* **To do**
Which lines run from the line with "flat_map (fun p" through the line with "ParseState n 0 (bool_decide (is_Some r)) true" in the entries below? Print them exactly, both ends included, and nothing more.

* **Entries shown**
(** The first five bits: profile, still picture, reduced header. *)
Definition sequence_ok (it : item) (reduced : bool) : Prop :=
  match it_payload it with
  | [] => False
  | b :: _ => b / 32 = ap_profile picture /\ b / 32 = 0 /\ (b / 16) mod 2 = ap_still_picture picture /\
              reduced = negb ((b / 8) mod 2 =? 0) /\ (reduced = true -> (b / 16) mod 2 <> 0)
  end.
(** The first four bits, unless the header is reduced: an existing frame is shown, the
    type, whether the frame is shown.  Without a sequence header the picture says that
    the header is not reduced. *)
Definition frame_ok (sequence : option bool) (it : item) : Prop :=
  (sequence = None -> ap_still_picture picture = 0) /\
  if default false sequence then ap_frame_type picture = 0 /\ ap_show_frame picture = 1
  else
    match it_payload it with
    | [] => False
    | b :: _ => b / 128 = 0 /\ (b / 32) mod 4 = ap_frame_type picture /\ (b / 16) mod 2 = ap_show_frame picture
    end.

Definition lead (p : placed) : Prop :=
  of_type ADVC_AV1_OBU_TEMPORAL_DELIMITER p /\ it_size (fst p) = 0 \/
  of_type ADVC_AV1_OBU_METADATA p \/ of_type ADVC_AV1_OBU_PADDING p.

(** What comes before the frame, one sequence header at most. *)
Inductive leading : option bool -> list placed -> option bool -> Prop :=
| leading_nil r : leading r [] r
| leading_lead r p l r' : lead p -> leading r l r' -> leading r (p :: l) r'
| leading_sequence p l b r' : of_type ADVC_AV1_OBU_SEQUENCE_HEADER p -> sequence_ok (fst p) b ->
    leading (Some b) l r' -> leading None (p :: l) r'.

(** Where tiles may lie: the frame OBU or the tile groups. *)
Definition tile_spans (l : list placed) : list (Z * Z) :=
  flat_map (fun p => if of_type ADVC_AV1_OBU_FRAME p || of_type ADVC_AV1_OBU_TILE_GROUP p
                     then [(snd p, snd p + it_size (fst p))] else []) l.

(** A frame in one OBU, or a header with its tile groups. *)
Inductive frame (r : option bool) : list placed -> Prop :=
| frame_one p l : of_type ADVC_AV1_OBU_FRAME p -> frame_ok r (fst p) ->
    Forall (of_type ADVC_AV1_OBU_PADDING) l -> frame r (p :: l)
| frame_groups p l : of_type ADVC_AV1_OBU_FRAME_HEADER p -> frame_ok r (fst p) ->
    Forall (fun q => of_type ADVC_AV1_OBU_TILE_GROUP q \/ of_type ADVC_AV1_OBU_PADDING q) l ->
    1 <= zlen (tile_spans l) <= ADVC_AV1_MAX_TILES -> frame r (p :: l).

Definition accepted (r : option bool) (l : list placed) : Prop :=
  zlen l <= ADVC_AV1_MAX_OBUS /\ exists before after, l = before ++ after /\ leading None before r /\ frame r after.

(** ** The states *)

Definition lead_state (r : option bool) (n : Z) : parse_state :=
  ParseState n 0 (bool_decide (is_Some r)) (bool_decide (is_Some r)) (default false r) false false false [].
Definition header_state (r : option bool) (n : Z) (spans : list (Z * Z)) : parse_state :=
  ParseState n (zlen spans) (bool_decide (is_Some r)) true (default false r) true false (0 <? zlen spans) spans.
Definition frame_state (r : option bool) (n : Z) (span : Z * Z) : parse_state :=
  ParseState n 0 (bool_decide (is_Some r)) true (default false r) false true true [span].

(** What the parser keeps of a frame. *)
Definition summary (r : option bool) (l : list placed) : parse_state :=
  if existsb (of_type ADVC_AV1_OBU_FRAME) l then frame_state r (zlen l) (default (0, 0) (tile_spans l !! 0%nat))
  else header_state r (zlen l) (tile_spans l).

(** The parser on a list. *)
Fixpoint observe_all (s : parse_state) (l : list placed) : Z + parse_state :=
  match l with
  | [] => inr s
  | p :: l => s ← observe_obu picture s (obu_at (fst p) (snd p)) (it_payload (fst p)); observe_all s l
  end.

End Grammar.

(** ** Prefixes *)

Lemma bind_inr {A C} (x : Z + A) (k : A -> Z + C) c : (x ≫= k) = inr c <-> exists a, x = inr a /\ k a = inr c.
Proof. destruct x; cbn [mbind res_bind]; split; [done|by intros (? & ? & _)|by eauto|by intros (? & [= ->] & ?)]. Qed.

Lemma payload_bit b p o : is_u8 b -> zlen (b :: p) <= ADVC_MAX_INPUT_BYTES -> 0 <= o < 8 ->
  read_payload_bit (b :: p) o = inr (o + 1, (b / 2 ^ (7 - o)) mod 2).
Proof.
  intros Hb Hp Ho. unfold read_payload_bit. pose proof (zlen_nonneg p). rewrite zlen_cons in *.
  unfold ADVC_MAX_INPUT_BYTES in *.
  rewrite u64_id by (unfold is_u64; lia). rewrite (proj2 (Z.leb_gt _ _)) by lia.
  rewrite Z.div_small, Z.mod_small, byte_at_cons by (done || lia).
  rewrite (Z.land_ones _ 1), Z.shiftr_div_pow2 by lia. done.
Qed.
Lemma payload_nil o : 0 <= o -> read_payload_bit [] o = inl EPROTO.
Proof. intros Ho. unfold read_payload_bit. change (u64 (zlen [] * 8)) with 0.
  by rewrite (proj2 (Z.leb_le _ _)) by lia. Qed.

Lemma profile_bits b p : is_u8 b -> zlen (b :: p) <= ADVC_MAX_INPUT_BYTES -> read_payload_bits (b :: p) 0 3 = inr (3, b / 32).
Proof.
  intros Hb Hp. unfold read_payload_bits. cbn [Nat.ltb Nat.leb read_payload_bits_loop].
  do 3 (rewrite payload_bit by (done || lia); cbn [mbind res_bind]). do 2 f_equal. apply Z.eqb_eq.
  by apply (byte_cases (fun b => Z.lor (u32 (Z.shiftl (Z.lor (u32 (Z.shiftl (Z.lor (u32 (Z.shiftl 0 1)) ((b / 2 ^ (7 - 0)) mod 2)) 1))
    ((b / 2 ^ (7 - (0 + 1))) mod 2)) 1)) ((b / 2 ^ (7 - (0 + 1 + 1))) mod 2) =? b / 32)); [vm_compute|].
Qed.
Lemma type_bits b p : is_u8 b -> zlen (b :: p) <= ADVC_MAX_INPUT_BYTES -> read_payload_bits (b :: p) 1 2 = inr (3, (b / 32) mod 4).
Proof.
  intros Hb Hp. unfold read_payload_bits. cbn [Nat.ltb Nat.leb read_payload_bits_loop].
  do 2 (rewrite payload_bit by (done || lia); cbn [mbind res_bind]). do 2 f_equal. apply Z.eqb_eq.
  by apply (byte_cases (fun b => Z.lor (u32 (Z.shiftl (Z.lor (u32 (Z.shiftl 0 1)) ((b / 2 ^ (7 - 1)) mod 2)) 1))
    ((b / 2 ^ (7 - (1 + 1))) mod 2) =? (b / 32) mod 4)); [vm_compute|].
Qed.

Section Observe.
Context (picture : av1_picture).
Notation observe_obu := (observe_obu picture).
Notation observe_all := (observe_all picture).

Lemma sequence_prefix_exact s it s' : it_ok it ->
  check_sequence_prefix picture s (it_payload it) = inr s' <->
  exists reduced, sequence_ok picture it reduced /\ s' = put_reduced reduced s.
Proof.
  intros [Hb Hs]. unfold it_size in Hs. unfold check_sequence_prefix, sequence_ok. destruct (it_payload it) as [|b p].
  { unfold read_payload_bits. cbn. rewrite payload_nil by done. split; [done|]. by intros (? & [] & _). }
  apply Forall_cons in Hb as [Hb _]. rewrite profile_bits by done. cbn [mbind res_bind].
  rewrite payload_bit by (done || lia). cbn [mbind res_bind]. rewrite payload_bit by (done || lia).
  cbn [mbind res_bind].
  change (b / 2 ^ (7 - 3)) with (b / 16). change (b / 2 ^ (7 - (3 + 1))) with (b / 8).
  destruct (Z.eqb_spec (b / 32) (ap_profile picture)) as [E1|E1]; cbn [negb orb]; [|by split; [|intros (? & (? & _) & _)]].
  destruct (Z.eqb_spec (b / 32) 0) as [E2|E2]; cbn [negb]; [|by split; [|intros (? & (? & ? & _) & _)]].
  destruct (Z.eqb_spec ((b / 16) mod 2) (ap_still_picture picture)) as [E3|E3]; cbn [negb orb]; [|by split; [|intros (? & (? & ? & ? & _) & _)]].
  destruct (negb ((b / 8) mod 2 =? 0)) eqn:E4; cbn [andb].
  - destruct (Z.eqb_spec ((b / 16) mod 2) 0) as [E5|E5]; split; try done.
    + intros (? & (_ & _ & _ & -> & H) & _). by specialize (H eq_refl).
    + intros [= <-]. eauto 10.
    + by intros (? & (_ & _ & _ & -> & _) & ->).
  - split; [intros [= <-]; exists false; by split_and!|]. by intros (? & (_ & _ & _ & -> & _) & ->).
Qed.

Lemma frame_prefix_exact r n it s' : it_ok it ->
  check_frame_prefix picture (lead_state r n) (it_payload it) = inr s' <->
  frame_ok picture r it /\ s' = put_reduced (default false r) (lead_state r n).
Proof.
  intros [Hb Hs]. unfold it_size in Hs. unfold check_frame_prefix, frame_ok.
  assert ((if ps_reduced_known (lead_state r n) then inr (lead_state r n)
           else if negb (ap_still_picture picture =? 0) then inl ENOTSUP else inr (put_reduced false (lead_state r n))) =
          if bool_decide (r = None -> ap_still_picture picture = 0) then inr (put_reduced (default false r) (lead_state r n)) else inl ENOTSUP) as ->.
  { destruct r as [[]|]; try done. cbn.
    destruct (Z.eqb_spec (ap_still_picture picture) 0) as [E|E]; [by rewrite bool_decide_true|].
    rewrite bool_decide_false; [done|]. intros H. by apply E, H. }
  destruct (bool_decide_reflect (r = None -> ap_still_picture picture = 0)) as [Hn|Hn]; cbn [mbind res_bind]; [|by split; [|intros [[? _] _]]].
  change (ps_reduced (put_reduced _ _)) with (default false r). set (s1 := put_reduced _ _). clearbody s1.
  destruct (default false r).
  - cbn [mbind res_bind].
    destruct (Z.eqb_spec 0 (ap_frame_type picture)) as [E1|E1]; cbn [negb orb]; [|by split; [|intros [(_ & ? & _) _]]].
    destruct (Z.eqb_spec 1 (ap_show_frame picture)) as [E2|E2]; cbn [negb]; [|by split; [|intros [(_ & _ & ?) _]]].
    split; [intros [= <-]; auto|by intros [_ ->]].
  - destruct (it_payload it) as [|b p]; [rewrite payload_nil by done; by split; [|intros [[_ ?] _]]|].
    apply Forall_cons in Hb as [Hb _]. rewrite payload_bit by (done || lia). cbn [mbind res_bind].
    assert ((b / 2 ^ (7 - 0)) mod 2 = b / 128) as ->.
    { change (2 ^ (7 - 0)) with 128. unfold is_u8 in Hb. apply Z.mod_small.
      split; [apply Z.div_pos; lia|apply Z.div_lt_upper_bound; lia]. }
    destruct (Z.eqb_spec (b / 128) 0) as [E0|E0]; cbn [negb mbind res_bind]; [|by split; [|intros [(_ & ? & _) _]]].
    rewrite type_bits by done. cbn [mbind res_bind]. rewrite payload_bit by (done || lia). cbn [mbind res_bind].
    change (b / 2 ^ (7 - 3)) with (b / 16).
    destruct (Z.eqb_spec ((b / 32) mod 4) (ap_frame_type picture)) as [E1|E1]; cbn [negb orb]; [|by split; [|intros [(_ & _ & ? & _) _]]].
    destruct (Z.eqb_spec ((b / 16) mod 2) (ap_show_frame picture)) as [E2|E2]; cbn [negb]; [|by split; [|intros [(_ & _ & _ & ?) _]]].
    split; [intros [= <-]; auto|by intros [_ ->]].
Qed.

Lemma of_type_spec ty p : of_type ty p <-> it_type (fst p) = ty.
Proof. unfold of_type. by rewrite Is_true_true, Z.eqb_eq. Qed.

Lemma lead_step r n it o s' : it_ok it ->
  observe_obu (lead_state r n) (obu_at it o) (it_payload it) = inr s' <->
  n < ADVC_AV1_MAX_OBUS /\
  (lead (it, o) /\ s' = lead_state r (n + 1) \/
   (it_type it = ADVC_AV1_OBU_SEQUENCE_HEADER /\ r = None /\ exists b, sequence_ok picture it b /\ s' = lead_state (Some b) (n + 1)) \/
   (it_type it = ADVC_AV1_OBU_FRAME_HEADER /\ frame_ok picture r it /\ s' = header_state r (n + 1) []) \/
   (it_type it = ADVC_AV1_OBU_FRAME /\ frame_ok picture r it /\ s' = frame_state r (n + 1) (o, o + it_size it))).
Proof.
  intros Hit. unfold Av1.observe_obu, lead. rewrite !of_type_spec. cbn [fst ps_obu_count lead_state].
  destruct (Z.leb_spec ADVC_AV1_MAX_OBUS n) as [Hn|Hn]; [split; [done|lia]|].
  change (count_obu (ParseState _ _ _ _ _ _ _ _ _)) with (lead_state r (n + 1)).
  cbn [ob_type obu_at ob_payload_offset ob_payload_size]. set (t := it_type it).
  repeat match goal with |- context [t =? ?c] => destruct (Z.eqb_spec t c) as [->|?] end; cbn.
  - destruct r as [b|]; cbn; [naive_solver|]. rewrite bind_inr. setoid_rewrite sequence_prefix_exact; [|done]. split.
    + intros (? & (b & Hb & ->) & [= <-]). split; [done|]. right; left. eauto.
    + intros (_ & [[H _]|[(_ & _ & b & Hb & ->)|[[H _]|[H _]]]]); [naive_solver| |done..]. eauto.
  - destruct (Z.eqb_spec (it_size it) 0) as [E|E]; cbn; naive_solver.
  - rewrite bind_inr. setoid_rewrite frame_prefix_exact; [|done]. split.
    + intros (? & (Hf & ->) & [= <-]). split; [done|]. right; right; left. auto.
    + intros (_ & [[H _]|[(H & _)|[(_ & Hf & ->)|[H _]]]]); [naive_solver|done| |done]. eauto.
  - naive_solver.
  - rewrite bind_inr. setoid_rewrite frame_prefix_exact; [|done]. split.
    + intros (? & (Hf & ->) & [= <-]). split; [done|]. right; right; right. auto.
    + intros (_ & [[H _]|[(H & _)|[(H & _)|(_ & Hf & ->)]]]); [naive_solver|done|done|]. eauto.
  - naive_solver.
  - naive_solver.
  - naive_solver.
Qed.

* **Your response**
  flat_map (fun p => if of_type ADVC_AV1_OBU_FRAME p || of_type ADVC_AV1_OBU_TILE_GROUP p
                     then [(snd p, snd p + it_size (fst p))] else []) l.

(** A frame in one OBU, or a header with its tile groups. *)
Inductive frame (r : option bool) : list placed -> Prop :=
| frame_one p l : of_type ADVC_AV1_OBU_FRAME p -> frame_ok r (fst p) ->
    Forall (of_type ADVC_AV1_OBU_PADDING) l -> frame r (p :: l)
| frame_groups p l : of_type ADVC_AV1_OBU_FRAME_HEADER p -> frame_ok r (fst p) ->
    Forall (fun q => of_type ADVC_AV1_OBU_TILE_GROUP q \/ of_type ADVC_AV1_OBU_PADDING q) l ->
    1 <= zlen (tile_spans l) <= ADVC_AV1_MAX_TILES -> frame r (p :: l).

Definition accepted (r : option bool) (l : list placed) : Prop :=
  zlen l <= ADVC_AV1_MAX_OBUS /\ exists before after, l = before ++ after /\ leading None before r /\ frame r after.

(** ** The states *)

Definition lead_state (r : option bool) (n : Z) : parse_state :=
  ParseState n 0 (bool_decide (is_Some r)) (bool_decide (is_Some r)) (default false r) false false false [].
Definition header_state (r : option bool) (n : Z) (spans : list (Z * Z)) : parse_state :=
  ParseState n (zlen spans) (bool_decide (is_Some r)) true (default false r) true false (0 <? zlen spans) spans.
Definition frame_state (r : option bool) (n : Z) (span : Z * Z) : parse_state :=
  ParseState n 0 (bool_decide (is_Some r)) true (default false r) false true true [span].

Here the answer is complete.